GIVEN ENTRIES -
-.-.-

Lemma run_exact (evs : list Event) (hist : list Effect) (s : Lab.St) :
  exactly_recorded hist s ->
  exactly_recorded (hist ++ snd (Lab.run evs s)) (fst (Lab.run evs s)).
Proof.
  revert hist s. induction evs as [|ev rest IH]; intros hist s H.
  - simpl. now rewrite app_nil_r.
  - unfold Lab.run in *. simpl.
    pose proof (react_exact hist ev s H) as H1. unfold Lab.react in H1.
    destruct (Monitor.react _ _ ev s) as [s1 t1]. simpl in H1.
    specialize (IH (hist ++ t1)%list s1 H1).
    destruct (Monitor.run _ _ rest s1) as [s2 t2]. simpl in *.
    now rewrite app_assoc.
Qed.

Lemma constructed_exact (panel : NotebookPanel) :
  exactly_recorded (trace (Lab.constructor panel)) (final (Lab.constructor panel)).
Proof.
  intros k Hk. unfold marked, Lab.read_key. apply String.eqb_neq in Hk.
  rewrite Hk. reflexivity.
Qed.

End Lifetime.

(** X16.  In the lab extension a cell whose identifier is not [__proto__]
    gets its surface once for the whole life of the monitor: whatever
    happens after the construction (messages, restarts, cells removed, the
    notebook drawing its cells again), the gate has created exactly one
    surface for such a cell if its map marks it and none otherwise, so
    never two for the same cell identity.  The identifier [__proto__] is
    excluded because the map, a plain object, cannot hold it: for that cell
    the number of surfaces is not bounded. *)
Theorem one_surface_for_life (panel : NotebookPanel) (evs : list Event) (k : string) :
  k <> "__proto__" ->
  let start := Lab.constructor panel in
  let s := fst (Lab.run evs (final start)) in
  let hist := (trace start ++ snd (Lab.run evs (final start)))%list in
  surfaces_created k hist = (if Words.marked s k then 1 else 0)%nat
  /\ (surfaces_created k hist <= 1)%nat.
Proof.
  intros Hk start s hist.
  assert (surfaces_created k hist = (if Words.marked s k then 1 else 0)%nat) as H.
  { apply (Lifetime.run_exact evs (trace start) (final start));
      [apply Lifetime.constructed_exact|exact Hk]. }
  split; [exact H|]. rewrite H. destruct (Words.marked s k); lia.
Qed.

Lemma one_surface_for_life_witness :
  let evs := [ExecutionStarted Sample.c1; CommMsg Sample.job_start;
              CommMsg Sample.stage_submitted; StatusChanged "starting";
              ExecutionStarted Sample.c1; CommMsg Sample.job_start] in
  let start := Lab.constructor Sample.panel in
  "c1" <> "__proto__"
  /\ Words.marked (fst (Lab.run evs (final start))) "c1" = true
  /\ surfaces_created "c1" (trace start ++ snd (Lab.run evs (final start)))%list
     = 1%nat.
Proof.
  intros evs start.
  assert ("c1" <> "__proto__") as Hk by (intros H; discriminate H).
  split; [exact Hk|]. split; [reflexivity|].
  exact (proj1 (one_surface_for_life Sample.panel evs "c1" Hk)).
Defined.

(** ** When reading a message throws *)

Module Throws.

Lemma lab_job_returns (data : JValue) (s : Lab.St) :
  outcome (Lab.onSparkJobStart data s) = inr tt.
Proof.
  destruct (getActiveCell (currentCellTracker s)) as [cell|] eqn:Hc.
  - now rewrite (Handlers.lab_job_start data s cell Hc).
  - now rewrite (Handlers.lab_job_start_absent data s Hc).
Qed.

Lemma lab_stage_returns (data : JValue) (s : Lab.St) :
  outcome (Lab.onSparkStageSubmitted data s) = inr tt.
Proof.
  destruct (getActiveCell (currentCellTracker s)) as [cell|] eqn:Hc.
  - now rewrite (Handlers.lab_stage_submitted data s cell Hc).
  - now rewrite (Handlers.lab_stage_submitted_absent data s Hc).
Qed.

Lemma rev_job_returns (data : JValue) (r : Rev.St) :
  outcome (Rev.onSparkJobStart data r) = inr tt.
Proof.
  destruct (getActiveCell (currentCellTracker r)) as [cell|] eqn:Hc.
  - now rewrite (Handlers.rev_job_start data r cell Hc).
  - now rewrite (Handlers.rev_job_start_absent data r Hc).
Qed.

Lemma rev_stage_returns (data : JValue) (r : Rev.St) :
  outcome (Rev.onSparkStageSubmitted data r) = inr tt.
Proof.
  destruct (getActiveCell (currentCellTracker r)) as [cell|] eqn:Hc.
  - now rewrite (Handlers.rev_stage_submitted data r cell Hc).
  - now rewrite (Handlers.rev_stage_submitted_absent data r Hc).
Qed.

Section Generic.
Context {G : Type}.
Variable onSparkJobStart : JValue -> M (State G) unit.
Variable onSparkStageSubmitted : JValue -> M (State G) unit.
Hypothesis job_returns : forall data s, outcome (onSparkJobStart data s) = inr tt.
Hypothesis stage_returns : forall data s,
  outcome (onSparkStageSubmitted data s) = inr tt.

Lemma handle_outcome (m : ICommMsgMsg) (s : State G) :
  outcome (Monitor.handleMessage onSparkJobStart onSparkStageSubmitted m s)
  = if strict_eq_string (msgtype m) "fromscala" then
      match JSON.parse (parse_argument m) with
      | inl e => inl e
      | inr JNull => inl TypeError
      | inr _ => inr tt
      end
    else inr tt.
Proof.
  destruct (strict_eq_string (msgtype m) "fromscala") eqn:H.
  2:{ now rewrite (Dispatch.other_envelope _ _ m s H). }
  destruct (JSON.parse (parse_argument m)) as [e|data] eqn:P.
  { now rewrite (Dispatch.parse_throws _ _ m s e H P). }
  destruct (get_msgtype data) as [e|kind] eqn:K.
  { rewrite (Dispatch.kind_throws _ _ m s data e H P K).
    destruct data; simpl in K; try discriminate K. now injection K as <-. }
  assert (outcome (Monitor.handleMessage onSparkJobStart onSparkStageSubmitted m s)
          = inr tt) as Hok.
  { pose proof (job_returns data s) as Hj.
    pose proof (stage_returns data s) as Hs.
    unfold Monitor.handleMessage, bind, lift, emit, ret, outcome in *. simpl.
    rewrite H, (Dispatch.fromscala_truthy _ H), P. simpl. rewrite K. simpl.
    repeat match goal with
           | |- context [if strict_eq_string kind ?l then _ else _] =>
               destruct (strict_eq_string kind l)
           end;
      try reflexivity.
    - destruct (onSparkJobStart data s) as [[[e|[]] s1] t1];
        [discriminate Hj|reflexivity].
    - destruct (onSparkStageSubmitted data s) as [[[e|[]] s1] t1];
        [discriminate Hs|reflexivity]. }
  rewrite Hok. destruct data; simpl in K; try discriminate K; reflexivity.
Qed.

End Generic.
End Throws.

(** X17.  [handleMessage] throws in two cases only, both on a
    ['fromscala'] envelope: a [SyntaxError] when the payload is not valid
    JSON, a [TypeError] when the payload is the JSON [null].  On any other
    message, whatever its kind and whether or not a cell is active, it
    returns normally. *)
Theorem throws_exactly (m : ICommMsgMsg) (s : Lab.St) (r : Rev.St) :
  let expected :=
    if strict_eq_string (msgtype m) "fromscala" then
      match JSON.parse (parse_argument m) with
      | inl e => inl e
      | inr JNull => inl TypeError
      | inr _ => inr tt
      end
    else inr tt in
  outcome (Lab.handleMessage m s) = expected
  /\ outcome (Rev.handleMessage m r) = expected.
Proof.
  intros expected. split.
  - apply Throws.handle_outcome;
      [apply Throws.lab_job_returns | apply Throws.lab_stage_returns].
  - apply Throws.handle_outcome;
      [apply Throws.rev_job_returns | apply Throws.rev_stage_returns].
Qed.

-.-.-

EXERCISE PROMPT - Search the entries for the word "constructor", then gather every line that has it.

ANSWER FOR THIS EXERCISE -
  exactly_recorded (trace (Lab.constructor panel)) (final (Lab.constructor panel)).
  let start := Lab.constructor panel in
  let start := Lab.constructor Sample.panel in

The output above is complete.